Halmos: It's very hard to pick and choose just 1 of them because there are so many ongoing studies that are so important. We certainly have to continue to focus on the targeted subpopulations. It might be small numbers of patients but still critically important to focus on. I'm very happy with seeing improvement in the early-stage space, which will call for incorporation of molecular testing for early-stage patients. We haven't even discussed circulating tumor DNA, which doesn't have great value [in this setting yet], but it already does in the metastatic setting and maybe can be brought [into play for] a minimal residual disease question after resection, picking out the highest-risk patients. Overall, these are very valuable but very costly agents that should be used in the most cost-efficient fashion.

TARGETED ONCOLOGY: Where do you see the future of lung cancer treatment headed?
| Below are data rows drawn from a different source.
Lemma prune_step_wp D s s' o frontier i st :
  pruned s o frontier s' -> HasPrefix (Key i) (wal_prefix (wo_Deployment o)) = true ->
  wp D (prune_step unmarshal_segment o (wal_prefix (wo_Deployment o)) frontier i st)
    (fun _ s2 => pruned s o frontier s2) s'.
Proof.
  intros Hp Hpre. unfold prune_step.
  destruct (isWALSegmentManifestRel _) eqn:Hrel; cbn [negb]; [|done].
  cbv zeta. destruct (ps_pastBoundary _ && _); [done|]. wp_step.
  eapply readSegment_wp; try done. intros m Hm. cbn beta iota.
  destruct (ParseLSN (sd_EndLSN m)) as [e|] eqn:He; [|done]. specialize (Hm e eq_refl).
  destruct (Z.leb_spec frontier e); [done|]. destruct (kept_by_floor o m) eqn:Hk; [done|].
  destruct (wo_DryRun o) eqn:Hd; [done|].
  assert (prunable s o frontier (Key i)) as Hpr by (exists e, m; done).
  wp_step; intros; cbn [wp]; try done; by apply pruned_delete.
Qed.
Inductive read_err := ReadStore (e : serr) | Undecodable.

Definition read_is_not_found (e : read_err) : bool :=
  match e with ReadStore ErrNotFound => true | _ => false end.

Inductive lease_err :=
| EmptyDeployment
| ErrLeaseNotEnforceable
| ErrBackupInProgress
| ErrLeaseLost
| LeaseWrite (e : serr)
| LeaseRead (e : read_err)
| ClaimWrite (e : serr).

(** The record is stale: released, or past its expiry. *)
Definition stale (b : leaseBody) (now : time) : bool :=
  negb (negb (lb_Released b) && Time.Before now (lb_ExpiresAt b)).

Definition same_grant (a b : leaseBody) : bool :=
  String.eqb (lb_Owner a) (lb_Owner b) && Time.Equal (lb_AcquiredAt a) (lb_AcquiredAt b).

Definition backupLeaseKey (deployment : string) : string := "leases/" +:+ deployment +:+ "/backup.json".

#[global] Arguments backupLeaseKey : simpl never.

(** [time.RFC3339Nano] in UTC: the fraction without its trailing zeros. *)
Fixpoint trim_zeros (s : string) : string :=
  match s with
  | EmptyString => EmptyString
  | String c r => match trim_zeros r with
                  | EmptyString => if Ascii.eqb c "0"%char then EmptyString else String c EmptyString
                  | t => String c t
                  end
  end.

Definition RFC3339Nano (t : time) : string :=
  let '(y, m, d) := civil (day_of t) in
  let s := t / Time.Second in
  let frac := trim_zeros (fmt_dec 9 (t mod Time.Second)) in
  fmt_dec 4 y +:+ "-" +:+ fmt_dec 2 m +:+ "-" +:+ fmt_dec 2 d +:+ "T" +:+
  fmt_dec 2 (s / 3600 mod 24) +:+ ":" +:+ fmt_dec 2 (s / 60 mod 60) +:+ ":" +:+ fmt_dec 2 (s mod 60) +:+
  (if String.eqb frac "" then "" else "." +:+ frac) +:+ "Z".

Definition with_body (l : Lease) (b : leaseBody) : Lease :=
  {| l_deployment := l_deployment l; l_ttl := l_ttl l; l_settle := l_settle l; l_body := b |}.

Section lease.
Context (sha256 : string -> Hash) (defaultLeaseOwner : string).
Context `{CL : Codec string leaseBody} `{CB : Codec string breakClaim}.

Definition breakClaimKey (deployment : string) (victim : leaseBody) : string :=
  let h := sha256 (lb_Owner victim +:+ String Ascii.zero (RFC3339Nano (lb_AcquiredAt victim))) in
  "leases/" +:+ deployment +:+ "/breaks/" +:+ stake 16 (Hash_String h) +:+ ".json".

(** ** The record *)

Definition lease_opts (body : string) (ifNotExists : bool) : PutOptions :=
  {| IfNotExists := ifNotExists; ContentLength := Z.of_nat (String.length body); RetainUntil := Time.zero; RetentionMode := WORMNone |}.

Definition put (deployment : string) (b : leaseBody) (ifNotExists : bool) : prog string (result serr unit) :=
  sPut (backupLeaseKey deployment) (encode b) (lease_opts (encode b) ifNotExists).

Definition read_limited {T} `{C : Codec string T} (key : string) : prog string (result read_err T) :=
  let* r := sGet key in
  match r with
  | Err e => Ret (Err (ReadStore e))
  | Ok body => match decode (stake maxLeaseBodyBytes body) with
               | Some b => Ret (Ok b)
               | None => Ret (Err Undecodable)
               end
  end.

Definition read (deployment : string) : prog string (result read_err leaseBody) :=
  read_limited (backupLeaseKey deployment).

Definition fresh_body (deployment owner : string) (ttl : duration) (t : time) : leaseBody :=
  {| lb_Schema := LeaseSchema; lb_Deployment := deployment; lb_Owner := owner; lb_AcquiredAt := t;
     lb_ExpiresAt := Time.Add t ttl; lb_Released := false; lb_ReleasedAt := Time.zero |}.

Definition freshBody (l : Lease) (owner : string) : prog string leaseBody :=
  let* t := now in Ret (fresh_body (l_deployment l) owner (l_ttl l) t).

(** A fresh record, put where there is none. *)
Definition create (l : Lease) (owner : string) : prog string (result serr Lease) :=
  let* body := freshBody l owner in
  let* r := put (l_deployment l) body true in
  match r with Ok _ => Ret (Ok (with_body l body)) | Err e => Ret (Err e) end.

(** The same after the record vanished: another creator means a backup in progress. *)
Definition create_vanished (l : Lease) (owner : string) : prog string (result lease_err Lease) :=
  let* r := create l owner in
  match r with
  | Ok l => Ret (Ok l)
  | Err ErrAlreadyExists => Ret (Err ErrBackupInProgress)
  | Err e => Ret (Err (LeaseWrite e))
  end.

(** ** Break claims *)

Definition putClaim (l : Lease) (key : string) (victim : leaseBody) (owner : string)
    : prog string (result lease_err unit) :=
  let* t := now in
  let c := {| bc_Schema := LeaseSchema; bc_Deployment := l_deployment l; bc_BrokenOwner := lb_Owner victim;
              bc_BrokenAt := lb_AcquiredAt victim; bc_Breaker := owner; bc_ClaimedAt := t |} in
  let* r := sPut key (encode c) (lease_opts (encode c) true) in
  match r with
  | Ok _ => Ret (Ok ())
  | Err ErrAlreadyExists => Ret (Err ErrBackupInProgress)
  | Err e => Ret (Err (ClaimWrite e))
  end.

Definition readClaim (key : string) : prog string (result read_err breakClaim) := read_limited key.

Definition claim_gen_key (deployment : string) (victim : leaseBody) (gen : nat) : string :=
  let key := breakClaimKey deployment victim in
  match gen with
  | O => key
  | _ => TrimSuffix key ".json" +:+ "." +:+ pretty (Z.of_nat gen) +:+ ".json"
  end.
Halmos: We've accomplished a lot over the last few years. I want to see cementing of all that we've accomplished. What was disappointing is that with all this excitement and all these events, we still do not see this being integrated into the community setting at the rate that we should see it. I think it's very important to continue this educational effort to make sure the information is actually being advanced to the actual patient in the field and the community that will be seen. I think it's implementation that we've accomplished, and then of course, we will have to start focusing on the next generation of studies. For example, with no checkpoint inhibition, we've achieved a lot, but still for the large majority of our patients with advanced cancer, we're not curing them, so we need to improve upon what we've accomplished. There are a lot of different approaches, and this can be an individualized tailored approach, such as vaccine approaches, CAR T-cell approaches, etc.

We don't know exactly which one will be the winner out of the number of strategies we're looking at, so we need to invest in a number of them. We need to keep a lot of balls up in the air to make sure that we're allowing our patients to have even more hope in the future.

TARGETED ONCOLOGY: Are there any other challenges that remain in this space?

Halmos: We covered many of them. In terms of molecular testing, I think 1 major area of focus is the liquid biopsy–based approach where the current platforms are exciting, but they need to be improved for us to be able to move them into an earlier-stage setting to be able to detect the minimal residual disease setting. However, there's also an extra layer of improvement that we haven't even spoken about to use them in the early-stage diagnostic settings, such as the lung cancer screening setting, for example. The technology is advancing at such a rapid rate that the hope is actually that with greater investment into those approaches, you'll be able to utilize this technology to benefit earlier-stage patients. That's the most important, that's when your chance is the highest to cure patients.